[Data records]
((
(* ===== verification/FetchPump.v ===== *)
(** * The worker side of the fetch: [core/src/fetch.rs]

    A worker streams one plan chunk at a time, splits the stream into
    byte-budgeted sub-chunks and hands them to the reorder stage; a failed attempt
    resumes after the last block handed on.

    A block stream is the list of its events; what the environment decides is an
    input: whether the hand-on deadline has elapsed when a block arrives, the
    permit the ahead gate grants ([grant]), whether the reorder stage still
    listens ([send_ok]), how a request opens and whether a reconnect succeeds. *)

From S2P Require Export WireDetector.

Module FetchPump.

(** ** [AheadGate] *)

Definition AHEAD_BUDGET_FACTOR : Z := 8.

(** [struct AheadGate] and [AheadGate::new]: the semaphore's permits and the cap. *)
Record AheadGate := mkAheadGate { gate_permits : Z; cap : Z }.
Definition gate_new (c : Z) : AheadGate :=
  let c := Z.max c 1 in mkAheadGate (Z.min c ChunkQueue.MAX_PERMITS) c.

(** The permits [AheadGate::admit] asks for. *)
Definition gate_need (g : AheadGate) (bytes : Z) : Z :=
  default u32_max (u32_try_from (Z.max (Z.min bytes g.(cap)) 1)).

(** One turn of the loop of [AheadGate::admit]: the floor it reads, and how its bounded
    acquisition ends. *)
Inductive Acquire := Acquired | Closed | Elapsed.
Record Poll := mkPoll { poll_floor : Z; poll_acquire : Acquire }.

(** [AheadGate::admit]: [None] while it is still waiting; otherwise the permit it
    returns ([Some None]: exempt, or shutting down). *)
Fixpoint gate_admit (g : AheadGate) (plan_index bytes : Z) (polls : list Poll) : option (option Z) :=
  match polls with
  | [] => None
  | p :: polls' =>
    if plan_index <=? p.(poll_floor) then Some None
    else match p.(poll_acquire) with
         | Acquired => Some (Some (gate_need g bytes))
         | Closed => Some None
         | Elapsed => gate_admit g plan_index bytes polls'
         end
  end.

(** ** Sub-chunks *)

(** [struct SubChunk]; [permit] is the ahead-budget permit it carries. *)
Record SubChunk := mkSubChunk {
  plan_index : Z;
  sub_index : Z;
  is_last : bool;
  sc_bytes : Z;
  sc_blocks : list CompactBlock;
  permit : option Z;
}.

(** [struct ChunkSplitter]. *)
Record ChunkSplitter := mkSplitter { split_at : Z; acc : list CompactBlock; acc_bytes : Z }.

Definition splitter_new (split_bytes : Z) : ChunkSplitter := mkSplitter split_bytes [] 0.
))
- **Brief**
Read through the lines above and collect those that contain the string "Definition".

- **Reply**
Definition AHEAD_BUDGET_FACTOR : Z := 8.
Definition gate_new (c : Z) : AheadGate :=
Definition gate_need (g : AheadGate) (bytes : Z) : Z :=
Definition splitter_new (split_bytes : Z) : ChunkSplitter := mkSplitter split_bytes [] 0.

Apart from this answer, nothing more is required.